Nothing but the lines below between the line holding "Definition sbi_aligned_alloc_from (hp" and the line holding "if addr np ⊕ size np =? addr n then", inclusive, should appear in the answer, each set down exactly.

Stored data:
────────────────────

(** The callback decodes the entry in place, applies [g] and writes it back. *)
Definition ring_callback (g : E -> Z * E) (in_ e : Z) (m : mem) : Z * mem :=
  let '(r, x) := g (dec (bytes m e esize)) in (r, store_bytes m e (enc x)).

Definition ring_update (s : ring) (g : E -> Z * E) : Z * ring :=
  let '(r, m) := sbi_fifo_inplace_update (Some (r_fifo s)) (r_mem s) (r_buf s) (ring_callback g) in
  (r, mkRing (r_fifo s) m (r_buf s)).

Definition ring_abs (s : ring) : list E := dec <$> fifo_abs (r_fifo s) (r_mem s).

Lemma dec_enc_list q : Forall evalid q -> dec <$> (enc <$> q) = q.
Proof.
  induction 1 as [|x q Hx Hq IH]; cbn; [done|]. rewrite dec_enc by done. f_equal. exact IH.
Qed.

Lemma ring_abs_spec s q :
  Forall evalid q -> fifo_abs (r_fifo s) (r_mem s) = enc <$> q -> ring_abs s = q.
Proof. intros Hq E'. unfold ring_abs. rewrite E'. by apply dec_enc_list. Qed.

Lemma buffer_outside f a n m m' :
  fifo_wf f -> outside f a n -> (forall x, x < a \/ a + n <= x -> m' x = m x) ->
  fifo_abs f m' = fifo_abs f m.
Proof.
  intros Hwf Ho Hm. unfold fifo_abs. apply list_fmap_ext. intros i x Hx.
  apply lookup_seq in Hx as [-> Hi]. unfold entry_at. apply bytes_ext. intros k Hk. apply Hm.
  destruct Hwf as [Hn Hs Ha Ht]. rewrite Z2Nat.id in Hk by lia.
  unfold outside, queue_bytes, slot_addr in *.
  assert (0 <= slot f (Z.of_nat (0 + i)) < num_entries f) by (unfold slot; zcases; lia).
  destruct Ho; [right|left]; nia.
Qed.

Lemma ring_enqueue_ok s x force :
  ring_inv s -> evalid x ->
  let '(rc, s') := ring_enqueue s x force in
  ring_inv s' /\ num_entries (r_fifo s') = num_entries (r_fifo s) /\
  (rc, ring_abs s') = Queue.enqueue (Z.to_nat (num_entries (r_fifo s))) (ring_abs s) x force.
Proof.
  intros (Hwf & Hm & Hb & He & Ho & q & Hq & Habs) Hx. unfold ring_enqueue.
  set (m1 := store_bytes (r_mem s) (r_buf s) (enc x)).
  assert (Hm1 : mem_ok m1) by (by apply store_bytes_ok).
  assert (Habs1 : fifo_abs (r_fifo s) m1 = enc <$> q).
  { rewrite <- Habs. apply (buffer_outside _ (r_buf s) (Z.of_nat esize)); try done.
    intros y Hy. apply store_bytes_other. by rewrite enc_length. }
  assert (Hbytes : bytes m1 (r_buf s) (Z.to_nat (entry_size (r_fifo s))) = enc x).
  { rewrite He, Nat2Z.id, <- (enc_length x). apply store_bytes_bytes. by apply enc_byte. }
  destruct (fifo_enqueue_abs (r_fifo s) m1 (r_buf s) force Hwf Hm1 Hb) as
    (rc & f' & m' & -> & Hr & Hwf' & Hm' & Hn' & Hq' & He' & Hfr); [by rewrite He|].
  rewrite Hbytes, Habs1 in Hr. cbn [default from_option id].
  assert (Hex : exists q', Forall evalid q' /\ fifo_abs f' m' = enc <$> q' /\
    (rc, q') = Queue.enqueue (Z.to_nat (num_entries (r_fifo s))) q x force).
  { unfold Queue.enqueue in *. rewrite length_fmap in Hr.
    destruct (length q <? _)%nat; [|destruct force]; injection Hr as -> ->.
    - exists (q ++ [x]). rewrite fmap_app. split_and!; try done.
      apply Forall_app. split; [done|by apply Forall_singleton].
    - exists (list.tail q ++ [x]). rewrite fmap_app. split_and!; try done.
      + apply Forall_app. split; [by apply Forall_tail|by apply Forall_singleton].
      + by destruct q.
    - exists q. done. }
  destruct Hex as (q' & Hvq & Ha' & Hqq).
  split; [|split; [done|]].
  - unfold ring_inv. cbn [r_fifo r_mem r_buf]. rewrite He'. split_and!; try done.
    + unfold outside, queue_bytes in *. by rewrite Hq', Hn', He'.
    + by exists q'.
  - rewrite (ring_abs_spec s q Hq Habs), (ring_abs_spec (mkRing f' m' (r_buf s)) q' Hvq Ha'). done.
Qed.
(** The search loop of [alloc_with_align]: the nodes before the first one that
    fits, that node, the nodes after it. *)
Fixpoint find_fit (align sz : Z) (pre l : list heap_node)
    : option (list heap_node * heap_node * list heap_node) :=
  match l with
  | [] => None
  | n :: l' =>
      let pad := ROUNDUP (addr n) align ⊖ addr n in
      if sz ⊕ pad <=? size n then Some (pre, n, l')
      else find_fit align sz (pre ++ [n]) l'
  end.

Definition alloc_with_align (hp : sbi_heap_control) (align sz : Z) : Z * sbi_heap_control :=
  if sz =? 0 then (0, hp) else
  let sz := Z.land (sz ⊕ (align - 1)) (not64 (align - 1)) in
  match find_fit align sz [] (free_space_list hp) with
  | None => (0, hp)
  | Some (pre, np, post) =>
      let lowest_aligned := ROUNDUP (addr np) align in
      let pad := lowest_aligned ⊖ addr np in
      if negb (pad =? 0) then
        match free_node_list hp with
        | [] => (0, hp)
        | n :: fn =>
            let used := used_space_list hp ++ [mk_node lowest_aligned sz] in
            let np' := mk_node (addr np) pad in
            match fn with
            | rem :: fn' =>
                if sz ⊕ pad <? size np then
                  let rem' := mk_node (addr np ⊕ (sz ⊕ pad)) (size np ⊖ (sz ⊕ pad)) in
                  (lowest_aligned,
                   with_lists hp fn' (pre ++ np' :: post ++ [rem']) used)
                else if negb (sz ⊕ pad =? size np) then
                  (0, with_lists hp (n :: fn) (free_space_list hp) (used_space_list hp))
                else (lowest_aligned, with_lists hp fn (pre ++ np' :: post) used)
            | [] =>
                if negb (sz ⊕ pad =? size np) then
                  (0, with_lists hp (n :: fn) (free_space_list hp) (used_space_list hp))
                else (lowest_aligned, with_lists hp fn (pre ++ np' :: post) used)
            end
        end
      else
        match free_node_list hp with
        | n :: fn =>
            if sz <? size np then
              (addr np,
               with_lists hp fn (pre ++ mk_node (addr np ⊕ sz) (size np ⊖ sz) :: post)
                 (used_space_list hp ++ [mk_node (addr np) sz]))
            else if sz =? size np then
              (addr np,
               with_lists hp (free_node_list hp) (pre ++ post) (used_space_list hp ++ [np]))
            else (0, hp)
        | [] =>
            if sz =? size np then
              (addr np, with_lists hp [] (pre ++ post) (used_space_list hp ++ [np]))
            else (0, hp)
        end
  end.

Definition sbi_malloc_from (hp : sbi_heap_control) (sz : Z) : Z * sbi_heap_control :=
  alloc_with_align hp HEAP_ALLOC_ALIGN sz.

Definition sbi_aligned_alloc_from (hp : sbi_heap_control) (alignment sz : Z)
    : Z * sbi_heap_control :=
  let alignment := if alignment <? HEAP_ALLOC_ALIGN then HEAP_ALLOC_ALIGN else alignment in
  if negb (Z.land alignment (alignment - 1) =? 0) then (0, hp)
  else if negb (sz mod alignment =? 0) then (0, hp)
  else alloc_with_align hp alignment sz.

Definition sbi_zalloc_from (hp : sbi_heap_control) (m : mem) (sz : Z)
    : Z * sbi_heap_control * mem :=
  let '(ret, hp') := sbi_malloc_from hp sz in
  (ret, hp', if ret =? 0 then m else (sbi_memset m ret 0 sz).1).

Definition sbi_calloc_from (hp : sbi_heap_control) (m : mem) (nitems sz : Z)
    : Z * sbi_heap_control * mem :=
  sbi_zalloc_from hp m (nitems ⊗ sz).

(** The search loop of [sbi_free_from]. *)
Fixpoint find_used (ptr : Z) (pre l : list heap_node)
    : option (list heap_node * heap_node * list heap_node) :=
  match l with
  | [] => None
  | n :: l' =>
      if (addr n <=? ptr) && (ptr <? addr n ⊕ size n) then Some (pre, n, l')
      else find_used ptr (pre ++ [n]) l'
  end.

(** The coalescing loop of [sbi_free_from]: the new free-space list, and
    whether the node [np] goes back to the free-node list. *)
Fixpoint free_insert (np : heap_node) (l : list heap_node) : list heap_node * bool :=
  match l with
  | [] => ([np], false)
  | n :: l' =>
      if addr np ⊕ size np =? addr n then
        (mk_node (addr np) (size n ⊕ size np) :: l', true)
      else if addr np =? addr n ⊕ size n then
        (mk_node (addr n) (size n ⊕ size np) :: l', true)
      else if addr n ⊕ size n <? addr np then (n :: np :: l', false)
      else let '(l'', r) := free_insert np l' in (n :: l'', r)
  end.

Definition sbi_free_from (hp : sbi_heap_control) (ptr : Z) : sbi_heap_control :=
  if ptr =? 0 then hp
  else match find_used ptr [] (used_space_list hp) with
       | None => hp
       | Some (pre, np, post) =>
           let '(fs, merged) := free_insert np (free_space_list hp) in
           let fn := if merged then free_node_list hp ++ [np] else free_node_list hp in
           with_lists hp fn fs (pre ++ post)
       end.

Fixpoint free_sum (l : list heap_node) (ret : Z) : Z :=
  match l with [] => ret | n :: l' => free_sum l' (ret ⊕ size n) end.

Definition sbi_heap_free_space_from (hp : sbi_heap_control) : Z :=
  free_sum (free_space_list hp) 0.

(** The source calls [sbi_heap_free_space()], which reads [global_hpctrl]. *)
Definition sbi_heap_used_space_from (global_hpctrl hp : sbi_heap_control) : Z :=
  hsize hp ⊖ hksize hp ⊖ sbi_heap_free_space_from global_hpctrl.

Definition sbi_heap_reserved_space_from (hp : sbi_heap_control) : Z := hksize hp.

────────────────────

• _Task result_
Definition sbi_aligned_alloc_from (hp : sbi_heap_control) (alignment sz : Z)
    : Z * sbi_heap_control :=
  let alignment := if alignment <? HEAP_ALLOC_ALIGN then HEAP_ALLOC_ALIGN else alignment in
  if negb (Z.land alignment (alignment - 1) =? 0) then (0, hp)
  else if negb (sz mod alignment =? 0) then (0, hp)
  else alloc_with_align hp alignment sz.

Definition sbi_zalloc_from (hp : sbi_heap_control) (m : mem) (sz : Z)
    : Z * sbi_heap_control * mem :=
  let '(ret, hp') := sbi_malloc_from hp sz in
  (ret, hp', if ret =? 0 then m else (sbi_memset m ret 0 sz).1).

Definition sbi_calloc_from (hp : sbi_heap_control) (m : mem) (nitems sz : Z)
    : Z * sbi_heap_control * mem :=
  sbi_zalloc_from hp m (nitems ⊗ sz).

(** The search loop of [sbi_free_from]. *)
Fixpoint find_used (ptr : Z) (pre l : list heap_node)
    : option (list heap_node * heap_node * list heap_node) :=
  match l with
  | [] => None
  | n :: l' =>
      if (addr n <=? ptr) && (ptr <? addr n ⊕ size n) then Some (pre, n, l')
      else find_used ptr (pre ++ [n]) l'
  end.

(** The coalescing loop of [sbi_free_from]: the new free-space list, and
    whether the node [np] goes back to the free-node list. *)
Fixpoint free_insert (np : heap_node) (l : list heap_node) : list heap_node * bool :=
  match l with
  | [] => ([np], false)
  | n :: l' =>
      if addr np ⊕ size np =? addr n then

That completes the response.